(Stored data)
──────────

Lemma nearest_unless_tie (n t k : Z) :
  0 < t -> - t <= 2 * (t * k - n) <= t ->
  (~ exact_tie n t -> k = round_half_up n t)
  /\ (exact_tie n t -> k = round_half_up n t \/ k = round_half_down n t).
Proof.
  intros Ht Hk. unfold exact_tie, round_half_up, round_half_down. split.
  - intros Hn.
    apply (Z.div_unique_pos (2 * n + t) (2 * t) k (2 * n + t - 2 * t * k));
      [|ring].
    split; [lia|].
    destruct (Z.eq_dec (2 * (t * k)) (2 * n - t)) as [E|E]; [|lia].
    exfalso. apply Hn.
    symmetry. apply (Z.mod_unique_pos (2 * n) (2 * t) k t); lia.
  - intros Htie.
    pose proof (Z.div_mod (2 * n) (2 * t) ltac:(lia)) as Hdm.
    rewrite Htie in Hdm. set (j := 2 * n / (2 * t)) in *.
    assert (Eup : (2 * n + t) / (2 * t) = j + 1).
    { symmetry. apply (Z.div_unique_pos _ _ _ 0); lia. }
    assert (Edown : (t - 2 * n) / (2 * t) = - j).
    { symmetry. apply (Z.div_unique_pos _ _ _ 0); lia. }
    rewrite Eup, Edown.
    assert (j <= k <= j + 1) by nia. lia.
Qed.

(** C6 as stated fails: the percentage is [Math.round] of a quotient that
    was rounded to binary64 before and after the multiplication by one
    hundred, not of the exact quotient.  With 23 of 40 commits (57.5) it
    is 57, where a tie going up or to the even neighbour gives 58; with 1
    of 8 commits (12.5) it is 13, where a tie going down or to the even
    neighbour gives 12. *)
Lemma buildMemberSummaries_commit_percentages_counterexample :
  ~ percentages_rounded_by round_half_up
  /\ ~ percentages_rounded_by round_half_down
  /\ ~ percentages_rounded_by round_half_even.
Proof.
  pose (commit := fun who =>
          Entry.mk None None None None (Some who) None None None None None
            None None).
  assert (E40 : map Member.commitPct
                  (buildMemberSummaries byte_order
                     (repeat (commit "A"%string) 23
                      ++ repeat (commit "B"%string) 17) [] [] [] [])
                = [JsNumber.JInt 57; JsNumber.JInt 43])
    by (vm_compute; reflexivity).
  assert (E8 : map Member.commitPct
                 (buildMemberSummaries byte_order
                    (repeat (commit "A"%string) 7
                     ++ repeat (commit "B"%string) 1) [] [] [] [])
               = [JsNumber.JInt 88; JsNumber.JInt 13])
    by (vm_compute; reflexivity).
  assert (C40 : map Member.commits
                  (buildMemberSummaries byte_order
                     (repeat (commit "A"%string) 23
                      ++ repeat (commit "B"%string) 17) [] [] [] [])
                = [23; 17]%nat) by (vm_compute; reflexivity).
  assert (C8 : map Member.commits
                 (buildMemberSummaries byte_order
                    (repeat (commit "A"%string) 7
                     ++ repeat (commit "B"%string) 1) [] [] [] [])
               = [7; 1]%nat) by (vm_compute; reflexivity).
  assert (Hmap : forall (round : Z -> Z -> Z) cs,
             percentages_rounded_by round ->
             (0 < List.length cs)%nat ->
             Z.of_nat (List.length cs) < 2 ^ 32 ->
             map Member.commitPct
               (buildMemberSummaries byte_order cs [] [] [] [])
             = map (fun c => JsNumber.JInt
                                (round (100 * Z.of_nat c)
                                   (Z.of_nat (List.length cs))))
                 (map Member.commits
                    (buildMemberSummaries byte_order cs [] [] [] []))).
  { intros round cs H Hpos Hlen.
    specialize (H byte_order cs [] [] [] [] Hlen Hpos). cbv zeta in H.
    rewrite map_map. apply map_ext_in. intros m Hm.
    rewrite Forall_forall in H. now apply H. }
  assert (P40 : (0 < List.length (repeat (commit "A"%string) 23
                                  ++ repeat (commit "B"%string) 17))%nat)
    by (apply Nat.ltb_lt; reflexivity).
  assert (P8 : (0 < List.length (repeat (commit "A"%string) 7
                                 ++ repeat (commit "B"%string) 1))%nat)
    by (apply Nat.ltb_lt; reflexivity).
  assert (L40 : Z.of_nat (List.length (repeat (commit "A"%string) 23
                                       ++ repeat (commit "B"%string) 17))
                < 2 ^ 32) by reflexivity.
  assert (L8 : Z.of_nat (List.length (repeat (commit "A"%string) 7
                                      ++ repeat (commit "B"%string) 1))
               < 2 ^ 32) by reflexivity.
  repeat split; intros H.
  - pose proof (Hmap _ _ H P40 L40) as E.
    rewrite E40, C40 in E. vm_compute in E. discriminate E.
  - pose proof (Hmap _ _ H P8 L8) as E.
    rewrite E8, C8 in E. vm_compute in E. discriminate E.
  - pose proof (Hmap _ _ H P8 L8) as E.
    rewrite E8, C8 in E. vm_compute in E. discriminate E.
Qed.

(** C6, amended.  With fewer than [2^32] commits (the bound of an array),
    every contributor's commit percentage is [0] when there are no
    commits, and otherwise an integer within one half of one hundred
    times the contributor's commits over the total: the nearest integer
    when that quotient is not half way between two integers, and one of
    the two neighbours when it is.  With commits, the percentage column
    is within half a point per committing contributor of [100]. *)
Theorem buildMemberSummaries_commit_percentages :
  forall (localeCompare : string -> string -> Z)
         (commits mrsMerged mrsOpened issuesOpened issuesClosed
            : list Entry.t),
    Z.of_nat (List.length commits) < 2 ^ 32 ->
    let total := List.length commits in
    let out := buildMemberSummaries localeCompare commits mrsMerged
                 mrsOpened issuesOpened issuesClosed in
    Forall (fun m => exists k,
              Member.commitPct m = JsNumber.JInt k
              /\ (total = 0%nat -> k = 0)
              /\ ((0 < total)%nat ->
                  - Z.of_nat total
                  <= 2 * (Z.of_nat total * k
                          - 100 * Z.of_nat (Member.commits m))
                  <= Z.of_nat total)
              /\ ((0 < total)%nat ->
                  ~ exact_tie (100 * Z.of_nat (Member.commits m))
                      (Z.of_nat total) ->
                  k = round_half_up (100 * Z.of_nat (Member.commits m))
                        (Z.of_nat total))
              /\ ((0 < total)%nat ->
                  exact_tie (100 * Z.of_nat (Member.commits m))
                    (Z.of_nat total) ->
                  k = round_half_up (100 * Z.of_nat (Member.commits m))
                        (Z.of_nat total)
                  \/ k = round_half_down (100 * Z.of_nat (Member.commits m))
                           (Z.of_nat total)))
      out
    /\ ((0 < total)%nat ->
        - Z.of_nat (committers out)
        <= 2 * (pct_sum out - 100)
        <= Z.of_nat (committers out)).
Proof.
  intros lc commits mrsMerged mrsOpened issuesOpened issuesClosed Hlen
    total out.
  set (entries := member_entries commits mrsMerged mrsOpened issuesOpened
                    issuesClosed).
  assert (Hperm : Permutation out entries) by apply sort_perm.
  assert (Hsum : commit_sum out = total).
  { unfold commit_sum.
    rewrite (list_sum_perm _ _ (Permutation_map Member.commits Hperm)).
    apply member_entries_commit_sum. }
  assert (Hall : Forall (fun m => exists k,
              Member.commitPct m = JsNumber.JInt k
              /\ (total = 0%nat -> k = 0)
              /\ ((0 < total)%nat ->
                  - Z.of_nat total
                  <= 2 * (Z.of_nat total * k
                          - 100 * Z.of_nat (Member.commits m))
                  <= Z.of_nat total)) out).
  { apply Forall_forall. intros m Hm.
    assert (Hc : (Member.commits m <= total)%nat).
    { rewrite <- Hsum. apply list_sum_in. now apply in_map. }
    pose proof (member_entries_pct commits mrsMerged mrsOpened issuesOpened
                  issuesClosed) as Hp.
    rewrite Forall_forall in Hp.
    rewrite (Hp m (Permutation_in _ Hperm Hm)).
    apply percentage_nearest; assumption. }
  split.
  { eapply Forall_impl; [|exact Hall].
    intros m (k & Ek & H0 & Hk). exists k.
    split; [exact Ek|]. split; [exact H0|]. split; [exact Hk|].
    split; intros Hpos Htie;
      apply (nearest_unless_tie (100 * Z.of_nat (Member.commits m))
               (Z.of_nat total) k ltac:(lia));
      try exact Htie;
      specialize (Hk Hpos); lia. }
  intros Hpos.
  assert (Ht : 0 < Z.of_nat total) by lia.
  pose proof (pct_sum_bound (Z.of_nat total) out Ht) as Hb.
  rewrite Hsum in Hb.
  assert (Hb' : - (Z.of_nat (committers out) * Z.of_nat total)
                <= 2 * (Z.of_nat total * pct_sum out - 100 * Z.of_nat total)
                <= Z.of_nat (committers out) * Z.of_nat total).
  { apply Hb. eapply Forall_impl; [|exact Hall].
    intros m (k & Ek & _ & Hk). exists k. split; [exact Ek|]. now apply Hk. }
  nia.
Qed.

──────────

■ WORK INSTRUCTIONS: Search the records for the string "that" and return every line in which it occurs.

■ ANSWER BOX:
(** C6 as stated fails: the percentage is [Math.round] of a quotient that
    when that quotient is not half way between two integers, and one of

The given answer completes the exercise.